_EXERCISE AIM_
Repeat exactly, please, the lines that begin at the start of the listing and end at the line holding "cbn [Z.eqb negb].".
= = = = =
Lemma deregister_run d client_id_ext ch c k t :
  client_in_use d client_id_ext ch c -> 0 < k ->
  msm_hw_fence_deregister (Some ch) (with_refs ch k c t d) = Done 0 (with_refs ch (k - 1) c t d).
Proof.
  intros [He Hr Ha Hx Hn [Hc Hm] Hs Hi Hv] Hk. set (d1 := with_refs ch k c t d).
  unfold msm_hw_fence_deregister. rewrite (bind_run _ _ d1 0 d1) by by apply check_client_run.
  cbn [Z.eqb negb]. rewrite (bind_run _ _ d1 ch d1) by done.
  assert (zget (dd_clients d1) ch = Some (Some (with_kref k c))) as E1.
  { simpl. destruct (Z.eqb_spec k 0); [lia|]. by apply zget_zset_eq. }
  rewrite (bind_run _ _ _ _ _ (get_client_run _ _ _ E1)), (bind_run get _ d1 d1 d1) by done.
  change (cl_client_id (with_kref k c)) with (cl_client_id c). rewrite Hi.
  change (dd_clients_num d1) with (dd_clients_num d). destruct (Z.leb_spec (dd_clients_num d) ch); [lia|].
  set (d2 := put_client ch (with_kref (k - 1) c) d1).
  pose proof (put_client_at d1 ch _ (with_kref (k - 1) c) E1) as E2. fold d2 in E2.
  rewrite (bind_run _ _ d1 (k - 1 =? 0) (with_refs ch (k - 1) c t d)).
  - destruct (k - 1 =? 0); [|done].
    assert (_set_power_vote_if_needed (cl_client_id_ext (with_kref k c)) false (with_refs ch (k - 1) c t d)
      = Done 0 (with_refs ch (k - 1) c t d)) as Hvote.
    { unfold _set_power_vote_if_needed. rewrite (bind_run get _ _ _ _ eq_refl).
      change (cl_client_id_ext (with_kref k c)) with (cl_client_id_ext c). rewrite Hv. by rewrite andb_false_r. }
    rewrite bind_assoc. by rewrite (bind_run _ _ _ _ _ Hvote).
  - unfold client_kref_put. rewrite (bind_run _ _ d1 tt d2).
    2: { rewrite (update_client_run _ _ _ _ E1). done. }
    rewrite (bind_run _ _ _ _ _ (get_client_run _ _ _ E2)).
    change (cl_kref (with_kref (k - 1) c)) with (k - 1). unfold with_refs. destruct (Z.eqb_spec (k - 1) 0).
    + unfold hw_fence_cleanup_client. rewrite bind_assoc, (bind_run _ _ _ _ _ (get_client_run _ _ _ E2)).
      change (cl_client_id (with_kref (k - 1) c)) with (cl_client_id c). rewrite Hi.
      unfold modifyM, bind, ret. f_equal. unfold d2, d1, put_client, with_refs. destruct d. simpl. by rewrite !zset_zset.
    + unfold ret. f_equal. unfold d2, d1, put_client, with_refs. destruct d. simpl. by rewrite !zset_zset.
Qed.

Lemma client_ops_run os : forall d client_id_ext ch c k m t,
  client_in_use d client_id_ext ch c -> 0 < k \/ os = [] -> 0 <= k -> count_ops os k = Some m ->
  exists t', run_client_ops client_id_ext ch os (with_refs ch k c t d)
    = Done (replicate (length os) 0) (with_refs ch m c t' d).
Proof.
  induction os as [|o os IH]; intros d client_id_ext ch c k m t Hu Hk H0 Hm.
  - injection Hm as <-. by exists t.
  - destruct Hk as [Hk|]; [|done]. cbn [count_ops] in Hm. destruct (Z.eqb_spec k 0); [lia|].
    assert (exists t1, run_client_op client_id_ext ch o (with_refs ch k c t d)
      = Done 0 (with_refs ch (match o with Register => k + 1 | Deregister => k - 1 end) c t1 d)) as [t1 H1].
    { destruct o; cbn [run_client_op].
      - exists (S t). rewrite (bind_run _ _ _ _ _ (register_shared_run _ _ _ _ _ _ Hu Hk)). by rewrite Z.eqb_refl.
      - exists t. by apply (deregister_run d client_id_ext). }
    cbn [run_client_ops]. rewrite (bind_run _ _ _ _ _ H1).
    destruct (IH d client_id_ext ch c (match o with Register => k + 1 | Deregister => k - 1 end) m t1) as [t2 H2];
      [done| |destruct o; lia|done|].
    { destruct os as [|o' os]; [by right|]. left. destruct o; [lia|]. cbn [count_ops] in Hm.
      destruct (Z.eqb_spec (k - 1) 0); [done|lia]. }
    exists t2. by rewrite (bind_run _ _ _ _ _ H2).
Qed.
= = = = =
_YOUR SOLUTION_
Lemma deregister_run d client_id_ext ch c k t :
  client_in_use d client_id_ext ch c -> 0 < k ->
  msm_hw_fence_deregister (Some ch) (with_refs ch k c t d) = Done 0 (with_refs ch (k - 1) c t d).
Proof.
  intros [He Hr Ha Hx Hn [Hc Hm] Hs Hi Hv] Hk. set (d1 := with_refs ch k c t d).
  unfold msm_hw_fence_deregister. rewrite (bind_run _ _ d1 0 d1) by by apply check_client_run.
  cbn [Z.eqb negb]. rewrite (bind_run _ _ d1 ch d1) by done.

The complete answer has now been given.